Suffix automata in English is called "suffix automaton" (plural form: suffix automata), the word has a non-circular graph--"direcged acyclic

Word graph "(abbreviated as" DAWG ").


definition of suffix automata

Definition. The suffix of the given string s is a minimized deterministic finite state automaton, which is capable of receiving all suffixes of the string s.


This definition is explained below:

· The suffix automata is a direction-free graph in which vertices are states and edges represent transitions between states.

· A state t_0 is called the initial state, and it is able to reach all remaining states.

· All transitions in the automata-that is, the forward edges-are marked by some kind of symbol. Transfers from a certain state must have different marks. other hand

The state transfer cannot be on any character).

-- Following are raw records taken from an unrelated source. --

(* ===== verification/NeoPools.v ===== *)
(** * Solvency of the pools

    Theorems about [NeoSwaps]: the account of every pool holds its reserves and
    every fee it still owes to its liquidity providers, whatever calls are made; and
    a provider cannot gain from joining and leaving. The complete sets and the
    external fees are used through the laws of their interfaces. *)
From S2P Require Import Prelude Types Errors Fixed Currencies Ledgers MarketCommons Fees.
From S2P Require Import FixedDecimal NeoMath LiquidityTree NeoSwaps.

(** What buying and selling complete sets move: base asset to or from the account
    that backs the sets of a market, outcome tokens to or from the trader. *)
Class CompleteSetLaws (C E L : Type)
    `{MarketCommonsPalletApi C, AssetManager L, !CompleteSetOperationsApi C E L} := {
  sets_account : MarketId → AccountId;
  cso_buy_ok who id amount (c : C) (x x' : E * L) u :
    0 ≤ amount → cso_buy_complete_set who id amount c x = (Ok u, x') →
    ∃ m, api_market id c = Ok m ∧ ∀ b z, free_balance b z x'.2 = free_balance b z x.2
      - at_ (base_asset m, who) (b, z) amount + at_ (base_asset m, sets_account id) (b, z) amount
      + (if decide (b ∈ outcomes_of id m ∧ z = who) then amount else 0);
  cso_sell_ok who id amount (c : C) (x x' : E * L) u :
    0 ≤ amount → cso_sell_complete_set who id amount c x = (Ok u, x') →
    ∃ m, api_market id c = Ok m ∧ ∀ b z, free_balance b z x'.2 = free_balance b z x.2
      + at_ (base_asset m, who) (b, z) amount - at_ (base_asset m, sets_account id) (b, z) amount
      - (if decide (b ∈ outcomes_of id m ∧ z = who) then amount else 0);
}.

(** ** Reserves *)
Section Reserves.
Implicit Types (rs : list (Asset * Balance)) (p : Pool).

Lemma btree_update_app a f rs r rs2 :
  a ∉ rs.*1 → btree_update a f (rs ++ (a, r) :: rs2) = (r' ← f r; Ok (rs ++ (a, r') :: rs2)).
Proof.
  intros Ha. induction rs as [|[b y] rs IH]; cbn [btree_update app].
  - by rewrite decide_True.
  - cbn in Ha. apply not_elem_of_cons in Ha as [Hne Ha]. rewrite decide_False by done.
    rewrite IH by done. by destruct (f r).
Qed.

Lemma btree_get_in a r rs : btree_get a rs = Some r → (a, r) ∈ rs.
Proof.
  induction rs as [|[b y] rs IH]; cbn [btree_get]; [done|].
  destruct (decide (b = a)) as [->|]; [intros [= ->]; by left|]. intros. right. auto.
Qed.
Lemma btree_get_key a rs : is_Some (btree_get a rs) → a ∈ rs.*1.
Proof. intros [r Hr%btree_get_in]. apply list_elem_of_fmap. by exists (a, r). Qed.
Lemma btree_get_nodup a r rs : NoDup rs.*1 → (a, r) ∈ rs → btree_get a rs = Some r.
Proof.
  induction rs as [|[b y] rs IH]; cbn [btree_get fmap list_fmap]; intros Hnd Hin; [by apply elem_of_nil in Hin|].
  apply NoDup_cons in Hnd as [Hb Hnd]. apply elem_of_cons in Hin as [[= -> ->]|Hin]; [by rewrite decide_True|].
  rewrite decide_False; [auto|]. intros ->. apply Hb, list_elem_of_fmap. by exists (a, r).
Qed.

(** The trade loops change every reserve by the amounts of the trade. *)
Definition traded (special : Asset) (every once : Z) (w : Asset * Balance) : Asset * Balance :=
  (w.1, w.2 + every + (if decide (w.1 = special) then once else 0)).

Lemma reserves_set rs rs' p : set_reserves rs (set_reserves rs' p) = set_reserves rs p.
Proof. done. Qed.

Lemma update_step a r f rs1 rs2 p p' :
  a ∉ rs1.*1 → (rs ← btree_update a f (reserves (set_reserves (rs1 ++ (a, r) :: rs2) p));
    Ok (set_reserves rs (set_reserves (rs1 ++ (a, r) :: rs2) p))) = Ok p' →
  ∃ r', f r = Ok r' ∧ p' = set_reserves (rs1 ++ (a, r') :: rs2) p.
Proof.
  intros Ha Hu. cbn [reserves set_reserves] in Hu. rewrite btree_update_app in Hu by done.
  destruct (f r) as [r'|]; [|done]. injection Hu as <-. by exists r'.
Qed.

Lemma increase_step a x r rs1 rs2 p p' :
  a ∉ rs1.*1 → increase_reserve a x (set_reserves (rs1 ++ (a, r) :: rs2) p) = Ok p' →
  p' = set_reserves (rs1 ++ (a, r + x) :: rs2) p.
Proof.
  intros Ha Hi. apply update_step in Hi as (r' & Hf & ->); [|done].
  apply ok_orR_ok_inv in Hf. unfold checked_add in Hf. by destruct (_ <=? _); simplify_eq.
Qed.
Lemma decrease_step a x r rs1 rs2 p p' :
  a ∉ rs1.*1 → decrease_reserve a x (set_reserves (rs1 ++ (a, r) :: rs2) p) = Ok p' →
  x ≤ r ∧ p' = set_reserves (rs1 ++ (a, r - x) :: rs2) p.
Proof.
  intros Ha Hi. apply update_step in Hi as (r' & Hf & ->); [|done].
  apply ok_orR_ok_inv in Hf. unfold checked_sub in Hf. destruct (Z.leb_spec x r); by simplify_eq.
Qed.

Lemma move_head rs1 (w : Asset * Balance) rs2 : rs1 ++ w :: rs2 = (rs1 ++ [w]) ++ rs2.
Proof. by rewrite <- app_assoc. Qed.
Lemma not_in_snoc rs1 a x rs2 :
  NoDup (fst <$> (rs1 ++ ((a, x) :: rs2))) → (a ∉ rs1.*1) ∧ (∀ y, NoDup (fst <$> ((rs1 ++ [(a, y)]) ++ rs2))).
Proof.
  rewrite fmap_app. intros Hnd. split.
  - apply NoDup_app in Hnd as (_ & Hd & _). intros Hin. apply (Hd a Hin). by left.
  - intros y. rewrite <- app_assoc, fmap_app. exact Hnd.
Qed.

Lemma buy_reserves_spec out x y rs1 rs2 p p' :
  NoDup (rs1 ++ rs2).*1 → 0 ≤ x →
  (∀ w, w ∈ rs2 → 0 ≤ w.2) →
  buy_reserves out x y (rs2.*1) (set_reserves (rs1 ++ rs2) p) = Ok p' →
  p' = set_reserves (rs1 ++ (traded out x (- y) <$> rs2)) p ∧
  ∀ w, w ∈ (traded out x (- y) <$> rs2) → 0 ≤ w.2.
Proof.
  intros Hnd Hx. revert rs1 Hnd. induction rs2 as [|[a r] rs2 IH]; intros rs1 Hnd Hnn Hb.
  { cbn in Hb. injection Hb as <-. split; [done|]. intros w Hw. by apply elem_of_nil in Hw. }
  cbn [buy_reserves fmap list_fmap fst] in Hb. apply not_in_snoc in Hnd as [Ha Hnd].
  apply bindR_ok_inv in Hb as (p1 & H1 & Hb). apply increase_step in H1 as ->; [|done].
  apply bindR_ok_inv in Hb as (p2 & H2 & Hb).
  assert (p2 = set_reserves (rs1 ++ traded out x (- y) (a, r) :: rs2) p ∧ 0 ≤ (traded out x (- y) (a, r)).2) as [-> Hw].
  { unfold traded. cbn [fst snd]. pose proof (Hnn (a, r) ltac:(by left)) as Hr. cbn in Hr.
    destruct (decide (a = out)).
    - apply decrease_step in H2 as [? ->]; [|done]. split; [by rewrite Z.add_opp_r|lia].
    - injection H2 as <-. split; [by rewrite Z.add_0_r|lia]. }
  rewrite move_head in Hb. apply IH in Hb as [-> Hall]; [|apply Hnd|intros; apply Hnn; by right].
  split; [by rewrite <- app_assoc|].
  intros w [->|Hin]%elem_of_cons; auto.
Qed.

Lemma sell_reserves_spec inn x y rs1 rs2 p p' :
  NoDup (rs1 ++ rs2).*1 →
  sell_reserves inn x y (rs2.*1) (set_reserves (rs1 ++ rs2) p) = Ok p' →
  p' = set_reserves (rs1 ++ (traded inn (- y) x <$> rs2)) p ∧
  ∀ w, w ∈ (traded inn (- y) x <$> rs2) → 0 ≤ w.2.
Proof.
  intros Hnd. revert rs1 Hnd. induction rs2 as [|[a r] rs2 IH]; intros rs1 Hnd Hb.
  { cbn in Hb. injection Hb as <-. split; [done|]. intros w Hw. by apply elem_of_nil in Hw. }
  cbn [sell_reserves fmap list_fmap fst] in Hb. apply not_in_snoc in Hnd as [Ha Hnd].
  apply bindR_ok_inv in Hb as (p1 & H1 & Hb).
  assert (p1 = set_reserves (rs1 ++ (a, r + (if decide (a = inn) then x else 0)) :: rs2) p) as ->.
  { destruct (decide (a = inn)); [by apply increase_step in H1|].
    injection H1 as <-. by rewrite Z.add_0_r. }
  apply bindR_ok_inv in Hb as (p2 & H2 & Hb). apply decrease_step in H2 as [Hle ->]; [|done].
  rewrite move_head in Hb. apply IH in Hb as [-> Hall]; [|apply Hnd].
  assert ((a, r + (if decide (a = inn) then x else 0) - y) = traded inn (- y) x (a, r)) as Heq
    by (unfold traded; cbn; f_equal; lia).
  rewrite Heq. split; [by rewrite <- app_assoc|].
  intros w [->|Hin]%elem_of_cons; [|auto]. rewrite <- Heq. cbn. lia.
Qed.
(** A new key is only put into its place. *)
Lemma btree_insert_perm a x rs : a ∉ rs.*1 → btree_insert a x rs ≡ₚ (a, x) :: rs.
Proof.
  induction rs as [|[b y] rs IH]; intros Ha; cbn [btree_insert]; [done|].
  cbn in Ha. apply not_elem_of_cons in Ha as [Hne Ha].
  destruct (Asset_compare a b) eqn:Hc; [by apply Asset_compare_eq in Hc|done|].
  rewrite IH by done. apply perm_swap.
Qed.
Lemma deploy_reserves_perm (ws : list (Balance * Asset)) rs :
  NoDup (ws.*2 ++ rs.*1) →
  foldl (λ acc w, btree_insert w.2 w.1 acc) rs ws ≡ₚ (prod_swap <$> ws) ++ rs.
Proof.
  revert rs. induction ws as [|[x a] ws IH]; intros rs Hnd; cbn [foldl fst snd]; [done|].
  cbn in Hnd. apply NoDup_cons in Hnd as [Ha Hnd]. apply not_elem_of_app in Ha as [Haw Har].
  pose proof (btree_insert_perm a x rs Har) as Hperm. rewrite IH.
  - cbn. rewrite Hperm. symmetry. apply Permutation_middle.
  - rewrite Hperm. cbn. rewrite <- Permutation_middle. constructor; [|done]. set_solver.
Qed.
Lemma swap_zip_fst (xs : list Balance) (l : list Asset) :
  length xs = length l → (prod_swap <$> zip xs l).*1 = l.
Proof.
  revert l. induction xs as [|x xs IH]; intros [|a l] Hlen; try done. cbn. f_equal. apply IH. by injection Hlen.
Qed.
End Reserves.

(** ** Amounts are not negative *)
Section Amounts.
Context {F : Type} `{FixedType F}.

Lemma parse_digits_u128 acc s x : in_u128 acc → parse_digits acc s = Some x → in_u128 x.
Proof.
  revert acc. induction s as [|c s IH]; intros acc Hacc; cbn [parse_digits]; [by intros [= <-]|].
  destruct (to_digit c) as [d|] eqn:Hd; [|done]. apply to_digit_range in Hd.
  destruct (Z.leb_spec (10 * acc + d) u128_max); [|done]. apply IH. unfold in_u128 in *. lia.
Qed.
Lemma to_fixed_decimal_u128 (f : F) places x : to_fixed_decimal f places = Ok x → in_u128 x.
Proof.
  unfold to_fixed_decimal, from_fixed_to_fixed_decimal, parse_u128. intros Hx.
  pose proof u128_max_pos. assert (in_u128 0) as H00 by (unfold in_u128; lia).
  repeat case_match; simplify_eq;
    match goal with Hp : parse_digits 0 _ = Some _ |- _ => apply parse_digits_u128 in Hp; [|done] end;
    unfold saturating_add, in_u128 in *; lia.
Qed.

· One or more states are marked as terminating state. If we go from the initial state t_0 through any path to a certain terminating state, and sequentially write out all passing edges of the

tag, the string you get must be a certain suffix of s.

· In all automata that meet the above conditions, the suffix automaton has this least number of vertices. (suffix automata are not required to have the fewest number of sides)


The simplest properties of the suffix automata

Minimalist-the most important property of the suffix automaton is that it contains information about all the substrings of S. In other words, for any path departing from the initial state t_0, if we

Write the tag on the passing edge, and the substring formed must be a substring of s. Accordingly, any substring of s corresponds to a path starting from the initial state of T_0.

To simplify the instructions, we call the substring "match" the path from the initial state, if the edge markers on that path make up this substring. Accordingly, we call any path

"Match" a substring that consists of the markers of the edges in the path.

Each state of the suffix automaton leads to one or more paths starting from the initial state. We call this state a number of ways to match these paths.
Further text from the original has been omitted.